PROUT Editor's note: This old letter of Victor Hugo still rings true today. Long ago, he called for a united states of Europe and a united states of the world. In the Preface to his famous book, Les Miserables, he stated:
"So long as there shall exist, by virtue of law and custom, decrees of damnation pronounced by society, artificially creating hells amid the civilization of earth, and adding the element of human fate to divine destiny; so long as the three great problems of the century -- the degradation of man through pauperism, the corruption of woman through hunger, the crippling of children through lack of light -- are unsolved; so long as social asphyxia is possible in any part of the world; -- in other words, and with a still wider significance, so long as ignorance and poverty exist on earth, books of the nature of Les Miserables cannot fail to be of use." 1862.
In the letter below, Victor Hugo talks about the lords and kings who robbed the poor during his lifetime.

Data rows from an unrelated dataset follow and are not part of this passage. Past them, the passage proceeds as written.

(** With the storage loaded, an add-user proposal for an address that
    validates passes exactly when the address is not yet a user; for a user
    it only sets the error message that says so. *)
Theorem add_user_validation (E : Env.t) (a : string) (m : Machine) (st : Storage.t) :
  storage (state m) = Some st ->
  isValidAddress E a = true ->
  (calls (snd (createAddUserProposal E a m)) <> calls m <-> ~ In a (Storage.users st)) /\
  (~ In a (Storage.users st) ->
   createAddUserProposal E a m = submit E add_user_proposal (PAddress a) m) /\
  (In a (Storage.users st) ->
   createAddUserProposal E a m
     = setErrorMessage (Some "The provided address is already a multisig user") m).
Proof.
  intros Hst Hv. unfold createAddUserProposal. rewrite Hv. simpl.
  rewrite bind_getState, Hst.
  pose proof (usersInclude_In st a) as Hin.
  destruct (usersInclude (Some st) a) eqn:Hu.
  - assert (In a (Storage.users st)) by (apply Hin; reflexivity).
    split; [|split]; [|tauto|reflexivity].
    apply rejected_iff. tauto.
  - assert (~ In a (Storage.users st)) by (intros H; apply Hin in H; discriminate).
    split; [|split]; [|reflexivity|tauto].
    apply passed_iff. exact H.
Qed.

Lemma add_user_validation_witness :
  let E := Sample.chain 1 None true true true in
  createAddUserProposal E Sample.alice Sample.loaded
    = setErrorMessage (Some "The provided address is already a multisig user") Sample.loaded /\
  createAddUserProposal E Sample.otherMultisig Sample.loaded
    = submit E add_user_proposal (PAddress Sample.otherMultisig) Sample.loaded.
Proof.
  intros E.
  destruct (add_user_validation E Sample.alice Sample.loaded Sample.storage1 eq_refl eq_refl)
    as (_ & _ & Hin).
  destruct (add_user_validation E Sample.otherMultisig Sample.loaded Sample.storage1
              eq_refl eq_refl) as (_ & Hout & _).
  split.
  - apply Hin. simpl. auto.
  - apply Hout. simpl. intros [H|[H|[H|[]]]]; discriminate.
Defined.

(** A remove-user proposal for an address that validates passes exactly
    when the storage is loaded and the address is one of its users. In
    particular, while the storage is not loaded every removal is rejected,
    with the message that the address is not a user. *)
Theorem remove_user_validation (E : Env.t) (a : string) (m : Machine) :
  isValidAddress E a = true ->
  (calls (snd (createRemoveUserProposal E a m)) <> calls m
   <-> exists st, storage (state m) = Some st /\ In a (Storage.users st)) /\
  ((exists st, storage (state m) = Some st /\ In a (Storage.users st)) ->
   createRemoveUserProposal E a m = submit E remove_user_proposal (PAddress a) m) /\
  (storage (state m) = None ->
   createRemoveUserProposal E a m
     = setErrorMessage (Some "The provided address is not a multisig user") m).
Proof.
  intros Hv. unfold createRemoveUserProposal. rewrite Hv. simpl.
  rewrite bind_getState.
  destruct (storage (state m)) as [st|] eqn:Hst.
  - pose proof (usersInclude_In st a) as Hin.
    destruct (usersInclude (Some st) a) eqn:Hu; cbn [negb].
    + assert (In a (Storage.users st)) by (apply Hin; reflexivity).
      split; [|split]; [|reflexivity|discriminate].
      apply passed_iff. exists st. auto.
    + assert (Hn : ~ In a (Storage.users st)) by (intros H; apply Hin in H; discriminate).
      split; [|split]; [| |discriminate].
      * apply rejected_iff.
        intros (st' & Heq & H). injection Heq as <-. tauto.
      * intros (st' & Heq & H). injection Heq as <-. tauto.
  - cbn [usersInclude negb]. split; [|split]; [| |reflexivity].
    + apply rejected_iff. intros (st & Heq & _). discriminate.
    + intros (st & Heq & _). discriminate.
Qed.

Lemma remove_user_validation_witness :
  let E := Sample.chain 1 None true true true in
  createRemoveUserProposal E Sample.alice (initialMachine None Sample.multisig None)
    = setErrorMessage (Some "The provided address is not a multisig user")
        (initialMachine None Sample.multisig None) /\
  createRemoveUserProposal E Sample.alice Sample.loaded
    = submit E remove_user_proposal (PAddress Sample.alice) Sample.loaded.
Proof.
  intros E.
  destruct (remove_user_validation E Sample.alice (initialMachine None Sample.multisig None)
              eq_refl) as (_ & _ & Hnone).
  destruct (remove_user_validation E Sample.alice Sample.loaded eq_refl) as (_ & Hin & _).
  split; [apply Hnone; reflexivity|].
  apply Hin. exists Sample.storage1. split; [reflexivity|simpl; auto].
Defined.

Lemma expiration_time_validation_witness :
  let E := Sample.chain 1 None true true true in
  createExpirationTimeProposal E 36500 Sample.loaded
    = submit E expiration_time_proposal (PNumber 36500) Sample.loaded /\
  createExpirationTimeProposal E 0 Sample.loaded
    = setErrorMessage (Some "The expiration time needs to be at least one day") Sample.loaded.
Proof.
  intros E.
  destruct (expiration_time_validation E 36500 Sample.loaded) as (_ & Hpass & _).
  destruct (expiration_time_validation E 0 Sample.loaded) as (_ & _ & Hfail).
  split; [apply Hpass; lia|apply Hfail; lia].
Defined.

Today, we no longer have lords and kings. We have multilnational corporate billionaire owners, billionaire presidents and prime ministers who rob the poor blind, and bomb them with depleted uranium if they dare protest! The words below must reverberate across all lands so that the poor rise up and demand their political, economic and spiritual freedom! With this in mind, Shrii Prabhat Ranjan Sarkar said that until this happens, humanity's entire endeavors - social and spiritual - shall carry no significance whatsoever.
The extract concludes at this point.